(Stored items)
"""

Lemma linked_trans s1 s2 s3 : linked s1 s2 -> linked s2 s3 -> linked s1 s3.
Proof.
  intros [N1 L1] [N2 L2]. split; [lia |]. intros id c3 [Hid | (c2 & Hc2 & (?&?&?&?&?&?) & P2)]%L2; [left; lia |].
  apply L1 in Hc2 as [Hid | (c1 & Hc1 & (?&?&?&?&?&?) & P1)]; [by left | right]. exists c1.
  split; [done |]. split; [repeat split; congruence | by etrans].
Qed.

Lemma evolves_linked fair s s' : evolves fair s s' -> linked s s'.
Proof.
  assert (forall id c, Complaints s !! id = Some c ->
    exists c0, Complaints s !! id = Some c0 /\ same_parties c0 c /\ rtc arrow (status c0) (status c)) as Hsame.
  { intros id c Hc. exists c. by repeat split. }
  intros [id c c' Hm | c Hf | id c Hg | Hk]; split.
  - by rewrite (mv_next _ _ _ _ _ _ Hm).
  - intros j cj. rewrite (mv_to _ _ _ _ _ _ Hm), lookup_insert. case_decide as Hj; [| by right; apply Hsame].
    intros [= <-]. right. exists c. subst j. split; [by eapply mv_from |]. split; [by eapply mv_parties |].
    eapply rtc_once, mv_status, Hm.
  - rewrite (fl_next _ _ _ Hf). lia.
  - intros j cj. rewrite (fl_complaints _ _ _ Hf), lookup_insert. case_decide; [left; lia | by right; apply Hsame].
  - by rewrite (fg_next _ _ _ _ Hg).
  - intros j cj. rewrite (fg_complaints _ _ _ _ Hg). intros [_ Hj]%lookup_delete_Some. right. by apply Hsame.
  - by rewrite (sm_next _ _ Hk).
  - intros j cj. rewrite (sm_complaints _ _ Hk). right. by apply Hsame.
Qed.

(** ** What leaves complaints alone *)

Section Quiet.
Context (s : State X).
Abbreviation alone := (kept (same_records s)).

(** An operation elsewhere that leaves the holds of complaints. *)
Definition quiet (op : X -> option X) : Prop := forall x x' y, op x = Some x' ->
  on_hold ComplaintDeposit y x' = on_hold ComplaintDeposit y x.

Lemma alone_others (t : State X) x' : (forall y, on_hold ComplaintDeposit y x' = on_hold ComplaintDeposit y (others t)) ->
  same_records s t -> same_records s (t <| others := x' |>).
Proof.
  intros Hq [Rn Rc Rd Rp Ra Rh Rr]. split; try done. intros x. unfold complaint_hold in *. simpl. by rewrite Hq.
Qed.

Lemma alone_port op err : quiet op -> alone (with_port op err).
Proof.
  intros Hq t r t' Ht Hr. unfold with_port, bind, gets, ok_or in Hr.
  destruct (op (others t)) as [x' |] eqn:Hop; [| by apply fail_inv in Hr as [_ ->]].
  injection Hr as _ <-. apply alone_others; [| done]. intros y. by apply (Hq (others t)).
Qed.

Lemma alone_effort op : (forall x y, on_hold ComplaintDeposit y (op x) = on_hold ComplaintDeposit y x) -> alone (best_effort op).
Proof. intros Hq. apply kept_modify. intros t. apply alone_others. intros y. apply Hq. Qed.

Lemma alone_route d id dec : alone (route d id dec).
Proof.
  unfold route. apply kept_gets_bind. intros t r t' Ht Hr.
  assert (same_records s (t <| others := (apply_decision d id dec (others t)).2 |>)) as Hs'.
  { apply alone_others; [| done]. intros y. apply decision_held. }
  unfold bind, modify, ensure in Hr. case_decide; simpl in Hr; by injection Hr as _ <-.
Qed.

Lemma quiet_hold r who v : r <> ComplaintDeposit -> quiet (hold r who v).
Proof. intros Hr x x' y Hx. eapply hold_elsewhere; [exact Hx | congruence]. Qed.

Lemma quiet_release r who v ex : r <> ComplaintDeposit -> quiet (release_hold r who v ex).
Proof. intros Hr x x' y Hx. eapply release_elsewhere; [exact Hx | congruence]. Qed.

Lemma quiet_transfer r from to v f : r <> ComplaintDeposit -> quiet (transfer_on_hold r from to v f).
Proof. intros Hr x x' y Hx. eapply transfer_elsewhere; [exact Hx | congruence]. Qed.

Lemma quiet_lock h reason : quiet (lock_cid h reason).
Proof. intros x x' y. apply lock_cid_held. Qed.

Ltac alone_write := intros ? [? ? ? ? ? ? ?]; by split.

Ltac alone_step :=
  first
    [ apply alone_port; first [apply quiet_lock | apply quiet_hold | apply quiet_release | apply quiet_transfer]; done
    | apply alone_effort; intros; first [apply pin_held | apply notice_held | apply unlock_cid_held]
    | apply alone_route
    | kept_step alone_write ].
Ltac alone_tac := cbv zeta; repeat (alone_step; cbv zeta).

Ltac unfold_calls := unfold signed, ensure_not_paused, ensure_decision, ensure_disputed, get_deposits, ensure_evidence,
  get_complaint, deposit_event, notify, notify_both, pin_cid, no_longer_pending, get_escrow_account in *.

Lemma alone_slash account v bps r to d id : r <> ComplaintDeposit -> alone (slash_and_release account v bps r to d id).
Proof. intros Hr. unfold slash_and_release. unfold_calls. alone_tac. Qed.

Lemma alone_release account v r d id : r <> ComplaintDeposit -> alone (release_deposit account v r d id).
Proof. intros Hr. unfold release_deposit. unfold_calls. alone_tac. Qed.

Lemma alone_push d id ev : alone (push_evidence cfg d id ev).
Proof. unfold push_evidence. alone_tac. Qed.

Lemma alone_close env d id dec code bps : alone (close_dispute cfg env d id dec code bps).
Proof.
  unfold close_dispute, handle_deposits_on_arbitration, unlock_all_evidence_cids, archive_and_cleanup, with_respondent.
  unfold_calls. alone_tac; first [by apply alone_slash | by apply alone_release].
Qed.

Ltac alone_call :=
  unfold_calls; cbv zeta;
  repeat (first [apply alone_close | apply alone_push | by apply alone_slash | by apply alone_release | alone_step]; cbv zeta).

Lemma alone_open env origin d id ev : alone (dispute_with_two_way_deposit cfg env origin d id ev).
Proof. unfold dispute_with_two_way_deposit, hold_deposit. alone_call. Qed.

Lemma alone_respond env origin d id ev : alone (respond_to_dispute cfg env origin d id ev).
Proof. unfold respond_to_dispute, hold_deposit. alone_call. Qed.

Lemma alone_settle origin d id : alone (settle_dispute origin d id).
Proof. unfold settle_dispute, with_respondent, unlock_all_evidence_cids. alone_call. Qed.

Lemma alone_force_close origin d id : alone (force_close_dispute cfg origin d id).
Proof. unfold force_close_dispute, try_release, with_respondent, unlock_all_evidence_cids. alone_call. Qed.

Lemma alone_penalty origin d rate : (forall r, rate = Some r -> 0 <= r) -> alone (set_domain_penalty_rate cfg origin d rate).
Proof.
  intros Hr. unfold set_domain_penalty_rate. unfold_calls. alone_tac.
  - apply kept_modify. intros t [Rn Rc Rd Rp Ra Rh Rr]. split; try done. intros d' r'. simpl. rewrite lookup_insert. case_decide.
    + intros [= <-]. right. by apply Hr.
    + apply Rr.
  - apply kept_modify. intros t [Rn Rc Rd Rp Ra Rh Rr]. split; try done. intros d' r' Hd. simpl in Hd.
    apply lookup_delete_Some in Hd as [_ Hd]. by apply Rr.
Qed.

(** Calls that move a complaint. *)
Definition moving (c : Call) : bool :=
  match c with
  | CFile _ _ _ _ _ | CRespond _ _ | CWithdraw _ | CSettle _ _ | CEscalate _ | CResolve _ _ _ _ | CMediate _
  | CDismiss _ | CForceClose _ | CAppeal _ _ | CResolveAppeal _ _ _ => true
  | _ => false
  end.

(** A rate is unsigned. *)
Definition typed (c : Call) : Prop := match c with CSetPenalty _ (Some r) => 0 <= r | _ => True end.

Lemma alone_others_calls env origin call :
  moving call = false -> typed call -> alone (apply_call cfg env origin call).
Proof.
  intros Hm Ht. destruct call; try discriminate; simpl.
  - unfold dispute. alone_call.
  - unfold dispute_with_evidence_id. alone_call.
  - unfold arbitrate. alone_call.
  - unfold append_evidence_id. alone_call.
  - apply alone_open.
  - apply alone_respond.
  - unfold request_default_judgment. alone_call.
  - unfold supplement_complaint_evidence, push_cid. alone_call.
  - unfold supplement_response_evidence, push_cid. alone_call.
  - apply alone_settle.
  - unfold dismiss_dispute. alone_call.
  - unfold set_paused. alone_call.
  - apply alone_force_close.
  - apply alone_penalty. by intros r ->.
Qed.
End Quiet.

(** ** Calls *)

(** The calls of the committee that pay the complainant whoever holds the deposit. *)
Definition blunt_on (call : Call) (id : Z) : bool :=
  match call with CDismiss id' | CForceClose id' => bool_decide (id' = id) | _ => false end.

Definition pays_holder (c : Complaint) : Prop := complainant c = holder c.

Lemma moves_weaken (P Q : Prop) id c c' s s' : (Q -> P) -> moves P id c c' s s' -> moves Q id c c' s s'.
Proof. intros Hpq [? ? ? ? ? ? ? ? ? ? ? Hh ?]. split; try done. intros Hq. by apply Hh, Hpq. Qed.

Lemma moves_evolves (fair : Z -> Complaint -> Prop) id s s' : (exists c c', moves True id c c' s s') -> evolves fair s s'.
Proof. intros (c & c' & Hm). apply (Moves _ _ _ id c c'). by eapply moves_weaken, Hm. Qed.

Lemma blunt_evolves call id s s' :
  blunt_on call id = true -> (exists c c', moves (complainant c = holder c) id c c' s s') ->
  evolves (fun id c => blunt_on call id = true -> pays_holder c) s s'.
Proof. intros Hb (c & c' & Hm). apply (Moves _ _ _ id c c'). eapply moves_weaken, Hm. intros Hp. by apply Hp. Qed.

Lemma dispatch_evolves env origin call s r s' :
  cfg_ok -> typed call -> NextComplaintId s < u32_max -> consistent s -> dispatch cfg env origin call s = (r, s') ->
  evolves (fun id c => blunt_on call id = true -> pays_holder c) s s'.
Proof.
  intros Hcfg Ht Hn Hs Hr. apply transactional_cases in Hr as [([] & -> & Hr) | (e & -> & ->)];
    [| apply Keeps, same_records_refl].
  destruct (moving call) eqn:Hm.
  2: { apply Keeps. eapply (alone_others_calls s); [exact Hm | exact Ht | apply same_records_refl | exact Hr]. }
  destruct call; try discriminate; simpl in Hr.
  - apply file_files in Hr as [c Hc]; [by eapply Files | done..].
  - eapply moves_evolves, respond_moves, Hr. done.
  - eapply moves_evolves, withdraw_moves, Hr. done.
  - eapply moves_evolves, settle_moves, Hr. done.
  - eapply moves_evolves, escalate_moves, Hr. done.
  - eapply moves_evolves, resolve_moves, Hr; done.
  - eapply moves_evolves, mediation_moves, Hr. done.
  - eapply (blunt_evolves (CDismiss id)), dismiss_moves, Hr; [by apply bool_decide_eq_true | done..].
  - eapply (blunt_evolves (CForceClose id)), force_close_moves, Hr; [by apply bool_decide_eq_true | done].
  - eapply moves_evolves, appeal_moves, Hr; done.
  - eapply moves_evolves, resolve_appeal_moves, Hr; done.
Qed.

(** ** Sweeps *)

(** What a sweep does to one id. *)
Ltac visit_inv Hr :=
  unfold visit_complaint in Hr; rewrite run_gets in Hr;
  match type of Hr with context [Complaints ?s !! ?id] => destruct (Complaints s !! id) as [c |] eqn:Hget end;
  [| apply ret_inv in Hr as [-> ->]; try apply Keeps, same_records_refl];
  [match type of Hr with (if ?b then _ else _) _ = _ => destruct b eqn:Hcond end;
   [| apply ret_inv in Hr as [-> ->]; try apply Keeps, same_records_refl] | ..].

Lemma refund_runs id who s : exists s1, refund_complaint_deposit id who s = (Ok tt, s1).
Proof.
  unfold refund_complaint_deposit. rewrite (bind_eval _ _ _ _ _ (take_deposit_run id s)).
  destruct (ComplaintDeposits s !! id); [| by eexists]. unfold or_report. rewrite run_gets. case_match; by eexists.
Qed.

(** Every complaint about to expire is one whose complainant holds its deposit. *)
Definition calm (now : Z) s : Prop := forall id c,
  Complaints s !! id = Some c -> should_expire cfg now c = true -> pays_holder c.

Lemma expire_evolves now id s r s' :
  consistent s -> expire_one cfg now id s = (r, s') ->
  evolves (fun _ c => should_expire cfg now c = true -> pays_holder c) s s' /\ (calm now s -> calm now s').
Proof.
  intros Hs Hr. unfold expire_one in Hr. visit_inv Hr; [| split; [apply Keeps, same_records_refl | done]..].
  destruct (refund_runs id (complainant c) s) as [s1 Hpay]. rewrite !run_bind, (bind_eval _ _ _ _ _ Hpay) in Hr.
  injection Hr as <- <-.
  assert (is_active (status c) = true) as Ha
    by (unfold should_expire in Hcond; destruct (status c); simpl in Hcond; first [done | by case_decide]).
  pay. split.
  - apply (Moves _ _ _ id c (moved c Expired now)).
    eapply (moves_close _ id c (moved c Expired now) _ s s1); try close_goal.
    + destruct (status c); try done; [left | left | left | left | right]; done.
    + intros Hp. apply Hp, Hcond.
  - intros Hcalm j cj. simpl. pose proof (pb_rest _ _ _ _ Hpaid) as [= _ -> _ _ _ _ _ _]. rewrite lookup_insert.
    case_decide; [intros [= <-] | by apply Hcalm]. done.
Qed.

"""

# TASK OBJECTIVE:
Look above for the line with "moving call = false"; retype exactly that line, every line after it up to the line with "- apply alone_open.", and that line too, nothing else.

# SOLUTION FOR THIS EXERCISE:
  moving call = false -> typed call -> alone (apply_call cfg env origin call).
Proof.
  intros Hm Ht. destruct call; try discriminate; simpl.
  - unfold dispute. alone_call.
  - unfold dispute_with_evidence_id. alone_call.
  - unfold arbitrate. alone_call.
  - unfold append_evidence_id. alone_call.
  - apply alone_open.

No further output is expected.